Striking mental health workers hit the streets across Southern California this month ramping up pressure on Kaiser Permanente to settle a contract that will help fix its broken mental health care system.
Workers marched in Bakersfield, and held die-ins in San Diego and Pasadena to commemorate the lives that have been lost due to Kaiser’s underfunded and understaffed mental health services. In San Diego, workers and NUHW President Sophia Mendoza confronted Victor Voisard, Kaiser’s senior director of human resources, peppering him with questions as news cameras rolled.
“What we’re hearing from Kaiser is that everything is okay, everything is okay, but we know things are not okay,” Mendoza told the HR executive according to Courthouse News. “Patients are not okay, and that’s on Kaiser.”
“Does everybody deserve a pension?” Mendoza asked Voisard.
“That’s not for me to answer,” Voisard responded, adding that he would relay the message to other Kaiser executives.
In addition to Courthouse News, the actions were covered by FOX-5, ABC-10, San Diego Union Tribune, Univision, KTLA, KABC-7 in Los Angeles, KNX news radio, Pasadena Now, KPCC/LAist and NBC and ABC affiliates in Bakersfield.
More actions are scheduled for April, when about a dozen strikers are planning a 5-day hunger strike to bring more attention to the plight of Kaiser patients, and the Assembly Health Committee is expected to hold hearings looking at Kaiser’s mental health services and considering AB 1429, a bill from Assemblymember Jasmeet Bains, D-Bakersfield, that would require Kaiser to reimburse members who have been paying out-of-pocket for behavioral health services Kaiser is required to provide.
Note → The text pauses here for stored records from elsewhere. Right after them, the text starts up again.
(** [compare]: whole bytes while more than eight bits are left, then the top bits of one byte. *)
Fixpoint compare_loop (x y : list N) (k : N) : bool :=
  match x, y with
  | a :: x, b :: y =>
      if 8 <? k then if negb (a =? b) then false else compare_loop x y (k - 8)
      else N.land a (msb_fill8 k) =? N.land b (msb_fill8 k)
  | _, _ => true
  end.
Definition compare (x other : list N) (k : N) : bool := compare_loop x other k.

(** *** Pseudonymization *)

Section address_encryptor.
(** One block of AES-128 in ECB mode under the key of the context. *)
Variable cipher : list N → list N.

Definition msb_of_byte_mask : N := 128.

(** The input of the cipher after the prefix has grown to [i + 1] bits. *)
Definition grow (pad bytes : list N) (i : N) (cipher_input : list N) : list N :=
  let padding_mask := N.shiftr 255 (i mod 8 + 1) in
  vec_set cipher_input (i / 8)
    (N.lor (N.ldiff (vec_at bytes (i / 8)) padding_mask) (N.land (vec_at pad (i / 8)) padding_mask)).

(** Adds the bit of the output of the cipher. *)
Definition add_bit (cipher_output : list N) (i : N) (one_time_pad : list N) : list N :=
  vec_set one_time_pad (i / 8)
    (N.lor (vec_at one_time_pad (i / 8)) (N.shiftr (N.land (vec_at cipher_output 0) msb_of_byte_mask) (i mod 8))).

Fixpoint one_time_pad_loop (pad bytes : list N) (n : nat) (i : N) (cipher_input one_time_pad : list N) : list N :=
  match n with
  | O => one_time_pad
  | S n =>
      let cipher_input := grow pad bytes i cipher_input in
      one_time_pad_loop pad bytes n (i + 1) cipher_input (add_bit (cipher cipher_input) (i + 1) one_time_pad)
  end.

Definition generate_one_time_pad (pad bytes : list N) : list N :=
  one_time_pad_loop pad bytes (8 * length bytes - 1) 0 pad
    (add_bit (cipher pad) 0 (replicate (length bytes) 0)).

(** [operator()] of [address_encryptor] *)
Definition encrypt (pad bytes : list N) (byte_offset : nat) : list N :=
  take byte_offset bytes ++
  zip_with N.lxor (drop byte_offset bytes) (generate_one_time_pad pad (drop byte_offset bytes)).
End address_encryptor.

(** [pseudonymize]: the first half of the seed is the key, the second is encrypted into the pad. *)
Definition pseudonymize (aes : list N → list N → list N) (original seed : list N) : list N :=
  let cipher := aes (take 16 seed) in
  encrypt cipher (cipher (drop 16 seed)) original (if is_v4 original then 12 else 0)%nat.
End ip.

Module subnet.

Record t := mk { network_ : list N; length_ : N }.

Definition default : t := mk ip.default 0.

(** The constructor with [initialize]. *)
Definition make (addr : list N) (length : N) : t :=
  if ip.is_v4 addr then
    if 32 <? length then default else mk (ip.mask (length + 96) addr).2 (length + 96)
  else if 128 <? length then default else mk (ip.mask length addr).2 length.

Definition contains_ip (s : t) (addr : list N) : bool := ip.compare addr (network_ s) (length_ s).
Definition contains (s other : t) : bool := (length_ s <=? length_ other) && contains_ip s (network_ other).
Definition network (s : t) : list N := network_ s.
Definition length (s : t) : N := if ip.is_v4 (network_ s) then length_ s - 96 else length_ s.
End subnet.

(** ** Bits of addresses *)

(** Bit [i] of a string of bytes, counted from the most significant bit of the first byte. *)
Definition bit (x : list N) (i : N) : bool := N.testbit (vec_at x (i / 8)) (7 - i mod 8).

(** Agreement on the first [k] bits. *)
Definition same_prefix (k : N) (x y : list N) : Prop := ∀ i, i < k → bit x i = bit y i.

Lemma bytes_ext x y :
  length x = length y → Forall (λ b, b < 256) x → Forall (λ b, b < 256) y →
  same_prefix (8 * lenN x) x y → x = y.
Proof.
  intros Hl Hx Hy Hp. apply list_eq_same_length with (length x); [done..|].
  intros i a b Hi Ha Hb. apply N.bits_inj. intros j. destruct (N.le_gt_cases 8 j) as [Hj|Hj].
  - eapply Forall_lookup_1 in Hx, Hy; [|done..]. cbn in Hx, Hy.
    by rewrite (testbit_bound_high a 8), (testbit_bound_high b 8).
  - specialize (Hp (8 * N.of_nat i + (7 - j))). unfold bit, vec_at in Hp.
    replace ((8 * N.of_nat i + (7 - j)) / 8) with (N.of_nat i) in Hp by lia.
    replace ((8 * N.of_nat i + (7 - j)) mod 8) with (7 - j) in Hp by lia.
    rewrite Nat2N.id, Ha, Hb in Hp. cbn in Hp. replace (7 - (7 - j)) with j in Hp by lia.
    apply Hp. unfold lenN. lia.
Qed.

Lemma bit_zip_with f x y i :
  (∀ a b n, N.testbit (f a b) n = true → N.testbit a n = true ∨ N.testbit b n = true) →
  length x = length y →
  bit (zip_with f x y) i = N.testbit (f (vec_at x (i / 8)) (vec_at y (i / 8))) (7 - i mod 8).
Proof.
  intros Hf Hl. unfold bit, vec_at. rewrite lookup_zip_with.
  destruct (x !! N.to_nat (i / 8)) as [a|] eqn:Ex, (y !! N.to_nat (i / 8)) as [b|] eqn:Ey; cbn; try done.
  - apply lookup_lt_Some in Ex. apply lookup_ge_None in Ey. lia.
  - apply lookup_ge_None in Ex. apply lookup_lt_Some in Ey. lia.
  - symmetry. apply not_true_is_false. intros [?|?]%Hf; by rewrite N.bits_0 in *.
Qed.

Lemma bit_lxor x y i :
  length x = length y → bit (zip_with N.lxor x y) i = xorb (bit x i) (bit y i).
Proof.
  intros Hl. rewrite bit_zip_with by (done || intros a b n; rewrite N.lxor_spec; by destruct (N.testbit a n), (N.testbit b n); auto).
  apply N.lxor_spec.
Qed.

Lemma bit_land x y i :
  length x = length y → bit (zip_with N.land x y) i = bit x i && bit y i.
Proof.
  intros Hl. rewrite bit_zip_with by (done || intros a b n; rewrite N.land_spec, andb_true_iff; tauto).
  apply N.land_spec.
Qed.

(** ** Masks *)

(** The bytes of a mask have exactly the top bits set; there are 129 masks. *)
Lemma mask_words_bits k i : k <= 128 → i < 128 →
  bit (concat (ip.to_network_order <$> ip.mask_words k)) i = (i <? k).
Proof.
  intros Hk Hi.
  assert (forallb (λ k, forallb (λ i, eqb (bit (concat (ip.to_network_order <$> ip.mask_words (N.of_nat k))) (N.of_nat i))
    (N.of_nat i <? N.of_nat k)) (seq 0 128)) (seq 0 129) = true) as H by (vm_compute; reflexivity).
  rewrite forallb_forall in H. specialize (H (N.to_nat k)). rewrite forallb_forall in H.
  specialize (H ltac:(apply in_seq; lia) (N.to_nat i) ltac:(apply in_seq; lia)).
  by rewrite !N2Nat.id, eqb_true_iff in H.
Qed.

Lemma length_mask_words k : length (concat (ip.to_network_order <$> ip.mask_words k)) = 16%nat.
Proof. done. Qed.

(** [mask] keeps the top bits and clears the others. *)
Lemma mask_spec k x : ip.wf x → k <= 128 →
  (ip.mask k x).1 = true ∧ ip.wf (ip.mask k x).2 ∧
  ∀ i, i < 128 → bit (ip.mask k x).2 i = (i <? k) && bit x i.
Proof.
  intros [Hl Hb] Hk. unfold ip.mask. rewrite (proj2 (N.ltb_ge _ _) Hk). cbn [fst snd].
  split_and!; [done|split|].
  - rewrite length_zip_with, length_mask_words. lia.
  - apply Forall_lookup. intros i c Hc. rewrite lookup_zip_with in Hc.
    apply bind_Some in Hc as (a & Ha & (b & _ & [= <-])%bind_Some).
    eapply Forall_lookup_1 in Hb; [|done]. cbn in Hb.
    eapply N.le_lt_trans; [apply N.land_le_l|done].
  - intros i Hi. rewrite bit_land, mask_words_bits by (done || by rewrite Hl, length_mask_words). apply andb_comm.
Qed.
These most recent actions come more than five months after nearly 2,400 NUHW-represented mental health therapists, psychologists, social workers and psychiatric nurses went on strike in Southern California, determined to make Kaiser stop treating mental health care as a second-class service.
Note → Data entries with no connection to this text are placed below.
Lemma resolve_plain ts fuel e seen : proper (plain ts) e → resolve_impl ts fuel e seen = Some (value e).
Proof.
  intros He. apply for_each_predicate_id. eapply proper_weaken; [|exact He]. intros [l o r]. unfold plain, resolve_predicate. cbn [lhs rhs op].
  destruct l as [k|f|t|t c|d], r as [k'|f'|t'|t' c'|d']; try done; intros (Hc & Hm & Hd); unfold resolve_models, substitute; rewrite Hc;
    [destruct d' as [| | | | | | | | | | | | | |r]|destruct d as [| | | | | | | | | | | | | |r]]; try done; destruct r; try done; by rewrite Hm.
Qed.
However, despite a majority of state lawmakers urging Kaiser to settle on the workers’ terms and evidence of large scale appointment cancellations, Kaiser executives still insist on maintaining inferior conditions for its Southern California mental health workers, which have resulted in record state fines, understaffed clinics and illegally long waits for appointments that often stretch over a month.
No negotiations have been scheduled since mediation broke down earlier this month. Kaiser remains unwilling to provide the same amount of time for critical patient care duties that it already gives therapists in Northern California or restore pensions that it took away from Southern California mental health workers a decade ago, but still provides to nearly all other Kaiser employees.
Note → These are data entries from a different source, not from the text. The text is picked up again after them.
Lemma slice_ids_spec s : table_slice_wf s →
  selects_rows (ids.make_ids (B:=ids) [(first_id s, first_id s +u slice_rows s)] 0 false) (first_id s)
    (first_id s + slice_rows s) (N.leb (first_id s)).
Proof.
  intros (_ & Hpos & [Hmax _] & _). split; [|intros i _ Hi; by apply N.leb_le]. unfold max_size in Hmax. rewrite wrap_small by lia.
  set (n := first_id s + slice_rows s) in *.
  destruct (make_ids_bits (B:=ids) [(first_id s, n)] 0 false) as (Hw & Hn & Hb).
  { apply Forall_singleton. cbn. unfold max_size. lia. } { unfold max_size. lia. }
  rewrite bm_size_spec in Hn by done. cbn in Hn. split_and!; [done|lia|]. intros i. rewrite Hb, orb_false_r.
  unfold covered. cbn [existsb]. unfold id_in. cbn [fst snd]. rewrite orb_false_r. apply andb_comm.
Qed.

(** The slices that are yielded for a selection. *)
Lemma yield_events s (selection : ids) m f : table_slice_wf s → represents selection m f → first_id s + slice_rows s <= m →
  (∀ i, i < m → f i = true → first_id s <= i < first_id s + slice_rows s) →
  let slices := if bitmap_algorithms.rank true selection =? slice_rows s then [s]
                else select_part s <$> select_runs.select_runs true selection in
  concat (events <$> slices) = selected_events s f ∧ Forall (part_of s) slices.
Proof.
  intros (Hv & Hpos & [Hmax _] & _) Hr Hm Ho. cbv zeta. pose proof Hr as (Hw & Hn & _). unfold max_size in Hmax.
  assert (slice_rows s = num_rows (to_record_batch s)) as Hrows by (unfold slice_rows; by rewrite Hv).
  pose proof (represents_positions selection _ f Hr) as Hp. rewrite (filter_ids_from f (first_id s) (slice_rows s) m) in Hp by done.
  unfold selected_events. rewrite rank_spec by done. destruct (N.eqb_spec (count_bit true (bm_list selection)) (slice_rows s)) as [E|E].
  - rewrite <- (length_positions _ 0) in E. fold (positions true (bm_list selection)) in E. rewrite Hp in E. unfold lenN in E.
    rewrite filter_full by (rewrite length_ids_from; lia). cbn. rewrite app_nil_r. unfold events. split; [|by repeat constructor].
    by rewrite <- (sub_ids_from _ (first_id s)), N.add_0_r.
  - rewrite select_runs_spec; [|done|].
    2:{ intros Hnil. rewrite Hnil in Hn. unfold lenN in Hn. cbn in Hn. lia. }
    rewrite <- Hp, <- runs_positions. rewrite <- list_fmap_compose.
    assert (∀ r, r ∈ runs true (bm_list selection) → first_id s <= r.1 ∧ r.1 < r.2 ∧ r.2 <= first_id s + slice_rows s) as Hbound.
    { intros [a b] Hab. assert (a < b ∧ ∀ i, a <= i < b → i ∈ positions true (bm_list selection)) as [Hlt Hin].
      { split; [exact (proj1 (list.Forall_forall _ _) (runs_from_lt 0 true (bm_list selection) None ltac:(done)) (a, b) Hab)|]. intros i Hi. rewrite <- runs_positions. apply list_elem_of_In, in_concat. exists (ids_from a (b - a)).
        rewrite <- !list_elem_of_In. split; [apply list_elem_of_fmap; by exists (a, b)|apply elem_of_ids_from; lia]. }
      rewrite Hp in Hin. cbn. pose proof (Hin a ltac:(lia)) as [_ Ha%elem_of_ids_from]%list_elem_of_filter.
      pose proof (Hin (b - 1) ltac:(lia)) as [_ Hb%elem_of_ids_from]%list_elem_of_filter. lia. }
    induction (runs true (bm_list selection)) as [|[a b] rs IH]; [by split; [|constructor]|]. cbn [fmap list_fmap concat]. rewrite fmap_app.
    destruct IH as [<- IH]; [intros r Hin; apply Hbound; by apply list_elem_of_further|].
    destruct (Hbound (a, b) (list_elem_of_here _ _)) as (Ha & Hab & Hb). cbn [fst snd compose select_part] in *.
    rewrite !usub_small by lia. destruct (Slice_spec (to_record_batch s) (a - first_id s) (b - a)) as [_ Hc]; [lia|]. split.
    + f_equal. rewrite events_part by lia. rewrite <- (sub_ids_from _ (first_id s)). do 2 f_equal. lia.
    + constructor; [|done]. split_and!; try done. cbn. rewrite Hc. by rewrite length_fmap.
Qed.

(** Hints as [select] and [evaluate] read them: an empty bitmap is no hint. *)
Definition allowed (hints : ids) (id : N) : bool :=
  bool_decide (bm_list hints = []) || bit_at (bm_list hints) (N.to_nat id).

Lemma initial_ids_spec s (hints : ids) : table_slice_wf s → bm_wf hints →
  let slice_ids := ids.make_ids [(first_id s, first_id s +u slice_rows s)] 0 false in
  let selection := if bitmap_base.empty hints then slice_ids else bitmap_algorithms.binary_and slice_ids hints in
  bm_wf selection ∧ first_id s + slice_rows s <= lenN (bm_list selection) ∧
  ∀ i, bit_at (bm_list selection) (N.to_nat i) = (first_id s <=? i) && (i <? first_id s + slice_rows s) && allowed hints i.
Proof.
  intros Hs Hw. pose proof (slice_ids_spec s Hs) as [(Hw1 & Hn1 & Hf1) _]. destruct Hs as (_ & Hpos & _). cbn zeta.
  set (slice_ids := ids.make_ids _ _ _) in *. unfold allowed. rewrite bitmap_empty_spec by done.
  case_bool_decide as He; cbn [orb].
  - split_and!; [done|lia|]. intros i. rewrite Hf1, andb_true_r. apply andb_comm.
  - destruct (binary_and_spec (R:=ids) slice_ids hints Hw1 Hw) as [Hw2 Hl2]. split_and!; [done| |].
    + rewrite Hl2. unfold lenN in *. rewrite length_pad_eval. lia.
    + intros i. rewrite Hl2, bit_at_pad_eval, Hf1 by done. by rewrite (andb_comm (i <? _)).
Qed.

(** A selection that has no ID selects no event. *)
Lemma selected_none s f : (∀ i, first_id s <= i < first_id s + slice_rows s → f i = false) → selected_events s f = [].
Proof.
  intros Hf. unfold selected_events. assert (filter (λ id, f id = true) (ids_from (first_id s) (slice_rows s)) = []) as ->; [|done].
  apply elem_of_nil_inv. intros i [Hi Hin%elem_of_ids_from]%list_elem_of_filter. rewrite Hf in Hi by lia. done.
Qed.

Lemma selected_ext s f g : (∀ i, first_id s <= i < first_id s + slice_rows s → f i = g i) → selected_events s f = selected_events s g.
Proof. intros Hfg. unfold selected_events. f_equal. apply filter_ext_elem. intros i Hi%elem_of_ids_from. by rewrite Hfg. Qed.

(** [select] yields the events that the hints allow and that satisfy the expression, in order. *)
Lemma select_slices_spec s e (hints : ids) : table_slice_wf s → bm_wf hints → bound s e →
  ∃ slices, select s e hints = Some slices ∧
  concat (events <$> slices) = selected_events s (λ id, allowed hints id && event_holds s e id) ∧ Forall (part_of s) slices.
Proof.
  intros Hs Hw Hb. destruct (initial_ids_spec s hints Hs Hw) as (Hw0 & Hlen & Hf0). unfold TableSlice.select. cbn zeta in *.
  set (selection := if bitmap_base.empty hints then _ else _) in *.
  pose proof Hs as (_ & Hpos & [Hmax _] & _).
  assert (bm_list selection ≠ []) as Hne by (intros E; rewrite E in Hlen; unfold lenN in Hlen; cbn in Hlen; lia).
  assert (∀ i, first_id s <= i < first_id s + slice_rows s → bit_at (bm_list selection) (N.to_nat i) = allowed hints i) as Hin.
  { intros i Hi. rewrite Hf0, (proj2 (N.leb_le _ _)), (proj2 (N.ltb_lt _ _)) by lia. done. }
  rewrite any_spec by done. destruct (bool_decide (true ∈ bm_list selection)) eqn:Ea; cbn [negb].
  2:{ apply bool_decide_eq_false in Ea. eexists. split; [done|]. split; [|constructor]. cbn. symmetry. apply selected_none. intros i Hi.
    rewrite <- Hin by done. unfold bit_at. destruct (bm_list selection !! N.to_nat i) as [[]|] eqn:E; [|done..].
    exfalso. apply Ea. by eapply list_elem_of_lookup_2. }
  destruct (is_e_none e) eqn:En.
  { eexists. split; [done|].
    destruct (yield_events s selection (lenN (bm_list selection)) (λ i, bit_at (bm_list selection) (N.to_nat i)) Hs) as [Hy Hpart].
    4:{ split; [|done]. rewrite Hy. apply selected_ext. intros i Hi. unfold event_holds. rewrite En, Hin by done. cbn. by rewrite andb_true_r. }
    - split_and!; [done..|]. intros i. destruct (N.ltb_spec i (lenN (bm_list selection))); [done|]. apply bit_at_ge. unfold lenN in *. lia.
    - done.
    - intros i _. rewrite Hf0, !andb_true_iff, N.leb_le, N.ltb_lt. by intros [[? ?] _]. }
  unfold bound in Hb. destruct (tailor e _ _) as [t|er] eqn:Et.
  2:{ eexists. split; [done|]. split; [|constructor]. cbn. symmetry. apply selected_none. intros i Hi. unfold event_holds. rewrite En, Et. by rewrite andb_false_r. }
  destruct (evaluate_spec regex_match regex_search (slice_fields s) (type.name (slice_schema s)) (batch_columns (to_record_batch s))
    (import_time s) (first_id s) (slice_rows s) (proj1 (proj2 (proj2 Hs))) t selection (Hb t eq_refl) Hw0) as (r & Hr & Hrep).
  unfold evaluate_slice. rewrite Hr. cbn [mbind option_bind]. eexists. split; [done|].
  assert (selected_events s (λ id, allowed hints id && event_holds s e id) = selected_events s (λ i, hinted (first_id s) selection i &&
    eval (row_holds regex_match regex_search (type.name (slice_schema s)) (batch_columns (to_record_batch s)) (import_time s) (first_id s) i) t)) as ->.
  { apply selected_ext. intros i Hi. unfold hinted, event_holds. rewrite En, Et, Hin by done. cbn [orb].
    rewrite (proj2 (N.leb_le _ _)), bool_decide_eq_false_2 by (done || lia). done. }
  destruct (bitmap_algorithms.any true r) eqn:Er; cbn [negb].
  { eapply yield_events; [done|exact Hrep|done|]. intros i Hi [[Hi'%N.leb_le _]%andb_true_iff _]%andb_true_iff. done. }
  split; [|constructor]. symmetry. apply selected_none. intros i Hi. by rewrite (represents_none _ _ _ Hrep Er i) by lia.
Qed.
“Kaiser has gotten away too long with having a separate and unequal mental health system in Southern California,” said Jade Rosado, a striking Kaiser social worker in Los Angeles. “Our strike is about finally winning equal treatment for our patients and ourselves, and we’re going to keep fighting until we achieve that goal.”
Kaiser, which is sitting on $60 billion in financial reserves, provides mental health services for its 4.8 million members in Southern California. In 2023, the state of California ordered Kaiser to pay a $200 million penalty, including a $50 million fine, for mental health violations that included excessive appointment wait times due to the understaffing of mental health services. Kaiser was also fined $4 million in 2013 for mental health violations and later put under state oversight.
Since the strike began, NUHW has filed more than a dozen complaints documenting that Kaiser is further violating the rights of patients during the strike, making it harder than ever to access mental health services. The complaints show that Kaiser is:
- Illegally putting patients on 30-day appointment waitlists,
- Making patients wait up to 44 weeks for autism assessments,
- Cancelling group therapy appointments for thousands of patients including postpartum mothers, and
- Sending patients with severe mental health conditions to outside provider networks that aren’t capable of treating them.
“Kaiser is letting things go from bad to worse for patients, and there’s no excuse for it,” said Mayra Castro, a striking Kaiser social worker in Bakersfield. “We’re not asking for anything Kaiser doesn’t already provide nearly all of its employees, and everything we’re seeking would increase staffing and improve access to care.”